Output exactly the lines from the one containing "if 0 <? n then" to the last line of the material, inclusive, and nothing more.

- [EXTRACTED MATERIAL]

+++

(* ===== verification/Auth.v ===== *)
(** Packages iam/domain (user.go) and iam/app (auth.go): login, refresh,
    logout and bootstrap.

    The service works on its collaborators through [AuthWorld]; AuthStore.v
    has the world of lockout.Memory and the tables of iam/adapters/postgres. *)
From Stdlib Require Import ZArith Lia.
From stdpp Require Import base list gmap strings numbers.
From S2P Require Import Prelude GoText World Errx.

(** ** Domain *)

Inductive UserStatus : Type := UserActive | UserLocked | UserDeactivated.
#[export] Instance UserStatus_eq_dec : EqDecision UserStatus.
Proof. solve_decision. Defined.

Record User : Type := mkUser {
  u_ID : string; u_TenantID : string; u_Username : string; u_Email : string; u_PasswordHash : string;
  u_DisplayName : string; u_Status : UserStatus; u_PasswordChangeRequired : bool; u_LastLoginAt : option Time
}.
Definition CanLogin (u : User) : bool := bool_decide (u_Status u = UserActive).

Record RefreshToken : Type := mkRefreshToken {
  t_ID : string; t_UserID : string; t_TokenHash : string; t_FamilyID : string;
  t_IssuedAt : Time; t_ExpiresAt : Time; t_RotatedAt : option Time; t_RevokedAt : option Time
}.
#[export] Instance eta_RefreshToken : Eta RefreshToken := fun t =>
  mkRefreshToken (t_ID t) (t_UserID t) (t_TokenHash t) (t_FamilyID t) (t_IssuedAt t) (t_ExpiresAt t)
    (t_RotatedAt t) (t_RevokedAt t).

Definition Usable (t : RefreshToken) (now : Time) : bool :=
  bool_decide (t_RotatedAt t = None) && bool_decide (t_RevokedAt t = None) && (now <? t_ExpiresAt t).
Definition Compromised (t : RefreshToken) : bool :=
  bool_decide (t_RotatedAt t <> None) || bool_decide (t_RevokedAt t <> None).

(** ** The service *)

Definition refreshTTL : Duration := 30 * 24 * Hour.
Definition defaultTenant : string := "t_default".

Record ClientMeta : Type := mkClientMeta { cm_SourceIP : string; cm_UserAgent : string; cm_TraceID : string }.

(** An audit event, its detail the one value each event here carries. *)
Record AuditEvent : Type := mkAuditEvent {
  ae_ActorKind : string; ae_ActorID : string; ae_Action : string; ae_Resource : string;
  ae_Detail : string; ae_Meta : ClientMeta
}.

Record LoginResult : Type := mkLoginResult {
  AccessToken : string; ExpiresIn : Z; RefreshPlain : string; lr_User : User; Roles : list string;
  PasswordChangeRequired : bool
}.

Class AuthWorld (W : Type) : Type := {
  GetByUsername : string -> M W (User + Err);
  GetByID : string -> M W (User + Err);
  RoleNames : string -> M W (list string + Err);
  Create : User -> list string -> M W (option Err);
  Count : M W (Z + Err);
  RecordLogin : string -> Time -> M W (option Err);
  Insert : RefreshToken -> M W (option Err);
  GetByHash : string -> M W (RefreshToken + Err);
  MarkRotated : string -> Time -> M W (option Err);
  Revoke : string -> Time -> M W (option Err);
  RevokeFamily : string -> Time -> M W (option Err);
  Locked : string -> M W (bool + Err);
  RecordFailure : string -> M W (bool * option Err);
  Reset : string -> M W (option Err);
  VerifyPassword : string -> string -> bool + Err;
  HashPassword : string -> M W (string + Err);
  Issue : string -> string -> string -> list string -> M W (string + Err);
  TTLSeconds : Z;
  RandomText : nat -> M W (string + Err);
  NewID : string -> M W string;
  Audit : AuditEvent -> M W unit;
  AuthNow : M W Time;
  sha256 : bytes -> bytes
}.

Definition errBadCredentials : Err := New KindUnauthorized "invalid credentials".
Definition ErrLocked : Err := New KindForbidden "account temporarily locked".

Section service.
Context {W : Type} `{AuthWorld W}.
Abbreviation M := (M W).

Definition hashToken (plain : string) : string := hex_bytes (sha256 (to_bytes plain)).

Definition userEvent (meta : ClientMeta) (action actorID detail : string) : M unit :=
  Audit (mkAuditEvent "user" actorID action "" detail meta).

Definition newRefreshToken (userID familyID : string) : M ((string * RefreshToken) + Err) :=
  r ← RandomText 32;
  match r with
  | inr e => mret (inr e)
  | inl plain =>
      now ← AuthNow; id ← NewID "rt";
      mret (inl (plain, mkRefreshToken id userID (hashToken plain) familyID now (time_Add now refreshTTL) None None))
  end.

(** The end of every login that presents bad credentials. *)
Definition refuseLogin (username : string) (meta : ClientMeta) : M (LoginResult + Err) :=
  '(nowLocked, lerr) ← RecordFailure username;
  _ ← userEvent meta (if nowLocked : bool then "auth.login.lockout" else "auth.login.failure") "" username;
  mret (inr errBadCredentials).

(** The end of a login whose credentials are good. *)
Definition admit_ (u : User) (username : string) (meta : ClientMeta) : M (LoginResult + Err) :=
  _ ← Reset username;
  r ← RoleNames (u_ID u);
  match r with
  | inr e => mret (inr e)
  | inl roles =>
      r ← Issue (u_ID u) (u_Username u) (u_TenantID u) roles;
      match r with
      | inr e => mret (inr (kindError KindInternal (ErrWrap "issue access token" e)))
      | inl access =>
          fam ← NewID "fam"; r ← newRefreshToken (u_ID u) fam;
          match r with
          | inr e => mret (inr e)
          | inl (refreshPlain, tok) =>
              r ← Insert tok;
              match r with
              | Some e => mret (inr e)
              | None =>
                  now ← AuthNow; _ ← RecordLogin (u_ID u) now;
                  _ ← userEvent meta "auth.login.success" (u_ID u) username;
                  mret (inl (mkLoginResult access TTLSeconds refreshPlain u roles (u_PasswordChangeRequired u)))
              end
          end
      end
  end.

(** [Login]; the dummy verification of an unknown user costs time and nothing
    else. *)
Definition Login (username password : string) (meta : ClientMeta) : M (LoginResult + Err) :=
  r ← Locked username;
  match r with
  | inr e => mret (inr e)
  | inl true => _ ← userEvent meta "auth.login.locked_attempt" "" username; mret (inr ErrLocked)
  | inl false =>
      r ← GetByUsername username;
      match r with
      | inr e => if decide (kindOf (Some e) = KindNotFound) then refuseLogin username meta else mret (inr e)
      | inl u =>
          match VerifyPassword password (u_PasswordHash u) with
          | inr e => mret (inr (kindError KindInternal (ErrWrap "verify password" e)))
          | inl verified => if negb verified || negb (CanLogin u) then refuseLogin username meta
                            else admit_ u username meta
          end
      end
  end.

(** [Refresh] up to where it starts to write: the token to rotate, its user
    and roles, or the answer. *)
Definition refreshCheck (refreshPlain : string) (meta : ClientMeta)
    : M ((RefreshToken * User * list string * Time) + Err) :=
  r ← GetByHash (hashToken refreshPlain);
  match r with
  | inr e => mret (inr (if decide (kindOf (Some e) = KindNotFound) then errBadCredentials else e))
  | inl t =>
      now ← AuthNow;
      if Compromised t then
        _ ← RevokeFamily (t_FamilyID t) now;
        _ ← userEvent meta "auth.token.reuse" (t_UserID t) (t_FamilyID t);
        mret (inr errBadCredentials)
      else if negb (Usable t now) then mret (inr errBadCredentials)
      else
        r ← GetByID (t_UserID t);
        match r with
        | inr _ => mret (inr errBadCredentials)
        | inl u =>
            if negb (CanLogin u) then mret (inr errBadCredentials) else
            r ← RoleNames (u_ID u);
            mret match r with inr e => inr e | inl roles => inl (t, u, roles, now) end
        end
  end.

(** The rest of [Refresh]. *)
Definition refreshIssue (t : RefreshToken) (u : User) (roles : list string) (now : Time) (meta : ClientMeta)
    : M (LoginResult + Err) :=
  r ← MarkRotated (t_ID t) now;
  match r with
  | Some e => mret (inr e)
  | None =>
      r ← newRefreshToken (u_ID u) (t_FamilyID t);
      match r with
      | inr e => mret (inr e)
      | inl (plain, tok) =>
          r ← Insert tok;
          match r with
          | Some e => mret (inr e)
          | None =>
              r ← Issue (u_ID u) (u_Username u) (u_TenantID u) roles;
              match r with
              | inr e => mret (inr (kindError KindInternal (ErrWrap "issue access token" e)))
              | inl access =>
                  _ ← userEvent meta "auth.token.refresh" (u_ID u) "";
                  mret (inl (mkLoginResult access TTLSeconds plain u roles (u_PasswordChangeRequired u)))
              end
          end
      end
  end.

Definition Refresh (refreshPlain : string) (meta : ClientMeta) : M (LoginResult + Err) :=
  r ← refreshCheck refreshPlain meta;
  match r with inr e => mret (inr e) | inl (t, u, roles, now) => refreshIssue t u roles now meta end.

Definition Logout (refreshPlain : string) (meta : ClientMeta) : M unit :=
  r ← GetByHash (hashToken refreshPlain);
  match r with
  | inr _ => mret tt
  | inl t => now ← AuthNow; _ ← Revoke (t_ID t) now; userEvent meta "auth.logout" (t_UserID t) ""
  end.

(** [Bootstrap]: the generated password, "" for none. *)
Definition Bootstrap (envPassword : string) : M (string + Err) :=
  r ← Count;
  match r with
  | inr e => mret (inr e)
  | inl n =>
      if 0 <? n then mret (inl "") else
      r ← (if decide (envPassword = "") then RandomText 18 else mret (inl envPassword));
      match r with
      | inr e => mret (inr e)
      | inl password =>
          r ← HashPassword password;
          match r with
          | inr e => mret (inr e)
          | inl hash =>
              id ← NewID "u";
              let u := mkUser id defaultTenant "admin" "admin@localhost.invalid" hash "Administrator" UserActive true None in
              r ← Create u ["role_admin"];
              match r with
              | Some e => mret (inr e)
              | None =>
                  _ ← Audit (mkAuditEvent "system" "" "user.bootstrap" id "admin" (mkClientMeta "" "" ""));
                  mret (inl (if decide (envPassword = "") then password else ""))
              end
          end
      end
  end.
End service.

+++

- [RESPONSE AREA]
      if 0 <? n then mret (inl "") else
      r ← (if decide (envPassword = "") then RandomText 18 else mret (inl envPassword));
      match r with
      | inr e => mret (inr e)
      | inl password =>
          r ← HashPassword password;
          match r with
          | inr e => mret (inr e)
          | inl hash =>
              id ← NewID "u";
              let u := mkUser id defaultTenant "admin" "admin@localhost.invalid" hash "Administrator" UserActive true None in
              r ← Create u ["role_admin"];
              match r with
              | Some e => mret (inr e)
              | None =>
                  _ ← Audit (mkAuditEvent "system" "" "user.bootstrap" id "admin" (mkClientMeta "" "" ""));
                  mret (inl (if decide (envPassword = "") then password else ""))
              end
          end
      end
  end.
End service.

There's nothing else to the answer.